For more information, please visit: www.themmrc.org.
About The Mount Sinai Medical Center
The Mount Sinai Medical Center encompasses both The Mount Sinai Hospital and Mount Sinai School of Medicine. Established in 1968, Mount Sinai School of Medicine is one of few medical schools embedded in a hospital in the United States. It has more than 3,400 faculty in 32 departments and 15 institutes, and ranks among the top 20 medical schools both in National Institute of Health funding and by U.S. News & World Report. The school received the 2009 Spencer Foreman Award for Outstanding Community Service from the Association of American Medical Colleges.
The Mount Sinai Hospital, founded in 1852, is a 1,171-bed tertiary- and quaternary-care teaching facility and one of the nation’s oldest, largest and most-respected voluntary hospitals. In 2009, U.S. News & World Report ranked The Mount Sinai Hospital among the nation’s top 20 hospitals based on reputation, patient safety, and other patient-care factors. Nearly 60,000 people were treated at Mount Sinai as inpatients last year, and approximately 530,000 outpatient visits took place.

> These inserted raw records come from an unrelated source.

Lemma xbatch_ok : batch_ok xb xk xbatch.
Proof.
  split; [apply (bool_decide_unpack _); vm_compute; done..|].
  repeat constructor; done.
Qed.

Lemma replication_converges_witness :
  replicate_all vx0 xb xk xbatch = replicate_all vx0 xb xk (reverse xbatch)
  ∧ ∀ r, r ∈ xbatch → GetVersion (replicate_all vx0 xb xk xbatch) xb xk (VersionID r)
                      = Ok (set_key xk (set_latest (newest r xbatch) r)).
Proof.
  apply (replication_converges vx0 xb xk xbatch (reverse xbatch));
    [done|done|apply xb_free|apply xk_free|apply vx0_inv| | |apply xbatch_ok|by rewrite reverse_Permutation].
  - intros k v. cbn. by rewrite lookup_empty.
  - intros r. unfold has_version. cbn. by rewrite lookup_empty.
Defined.

Lemma worm_compliance_witness :
  let s' := (DeleteVersion (PutVersionRetention vx3 xb xk id1 [] 0 true 50).2 xb xk id1 60 true).2 in
  (∃ r', GetVersion s' xb xk id1 = Ok r' ∧ VHash r' = VHash xrec1)
  ∧ ∀ t bypass, t < 100 → DeleteVersion s' xb xk id1 t bypass = (Err (Errno EACCES), s').
Proof.
  apply (worm_compliance 100 vx3 _ xb xk id1 xrec1 xlock);
    [apply vx3_inv|apply xb_free|apply xk_free|done|done|done|vm_compute; reflexivity|done|
     vm_compute; reflexivity|done|done|].
  eapply rtc_l; [apply (gw_retention 100 id1 vx3 xb xk id1 [] 0 true 50); auto using xb_free, xk_free; lia|].
  apply rtc_once, gw_delete; auto using xb_free, xk_free. lia.
Defined.

Lemma compliance_droppable_witness :
  ∃ s', PutVersionRetention vx3 xb xk id1 [] 1 false 50 = (Ok tt, s')
  ∧ (DeleteVersion vx3 xb xk id1 50 false).1 = Err (Errno EACCES)
  ∧ lockDeniesTx (bucketLockStatus (vdb s')) xb xk id1 51 false = Ok false.
Proof.
  apply (compliance_droppable vx3 xb xk id1 1 50 51 xrec1 xlock);
    [apply xb_free|apply xk_free|done|done|done|done|apply vx3_inv|vm_compute; reflexivity|
     vm_compute; reflexivity|done|done|done|done].
Defined.

(** A bucket whose name sorts first and whose object key is long. *)
Definition xlong : bytes := replicate 60 Byte.x6b.

Lemma RecordVersion_short_neighbour_witness :
  RecordVersion vx1 (bs "a") xlong (bs "h") 1 rnd2 30 = (Err (Errno EIO), vx1).
Proof.
  apply (RecordVersion_short_neighbour vx1 (bs "a") xlong (bs "h") 1 rnd2 30
           (versionKey xb xk id1) (Doc (mkVersion id1 (bs "h1") 1 10 true false [])));
    [|vm_compute; reflexivity|vm_compute; reflexivity|done].
  intros k v Hv%elem_of_map_to_list _. revert Hv.
  assert (Forall (λ kv : bytes * stored VersionRecord,
    (length kv.1 < length (version_prefix (bs "a") xlong))%nat) (map_to_list (vers vx1))) as Hf.
  { vm_compute. repeat constructor. }
  rewrite Forall_forall in Hf. intros Hv. apply (Hf _ Hv).
Defined.

(** The content of a version under COMPLIANCE retention goes with the name that a batch
    delete removes; the record and the lock stay. *)
Example batch_delete_drops_locked_bytes :
  let body := bs "hi" in let h := HashBytes body in
  let c1 := (Put (newCASStore (∅ : gmap bytes bytes)) xk h 2 xk (Some (reader_of body)) 5).2 in
  let s1 := (RecordVersion (mkVS c1 (vdb vx0) None) xb xk h 2 rnd1 10).2 in
  let s2 := (PutVersionLock s1 xb xk id1 xlock false 11).2 in
  let s3 := mkVS (Delete (cas s2) xk 20).2 (vdb s2) None in
  is_ok (GetBlob (blobs (cas s2)) h) = true ∧ is_ok (GetBlob (blobs (cas s3)) h) = false
  ∧ (DeleteVersion s3 xb xk id1 20 true).1 = Err (Errno EACCES) ∧ is_ok (GetVersion s3 xb xk id1) = true.
Proof. vm_compute. split_and!; reflexivity. Qed.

For more information, visit www.mountsinai.org.
About Multiple Myeloma
Multiple myeloma is an incurable blood cancer. The five-year relative survival rate for multiple myeloma is approximately 38 percent, one of the lowest of all cancers. In 2010, more than 20,000 adults in the United States will be diagnosed with multiple myeloma and nearly 11,000 people are predicted to die from the disease.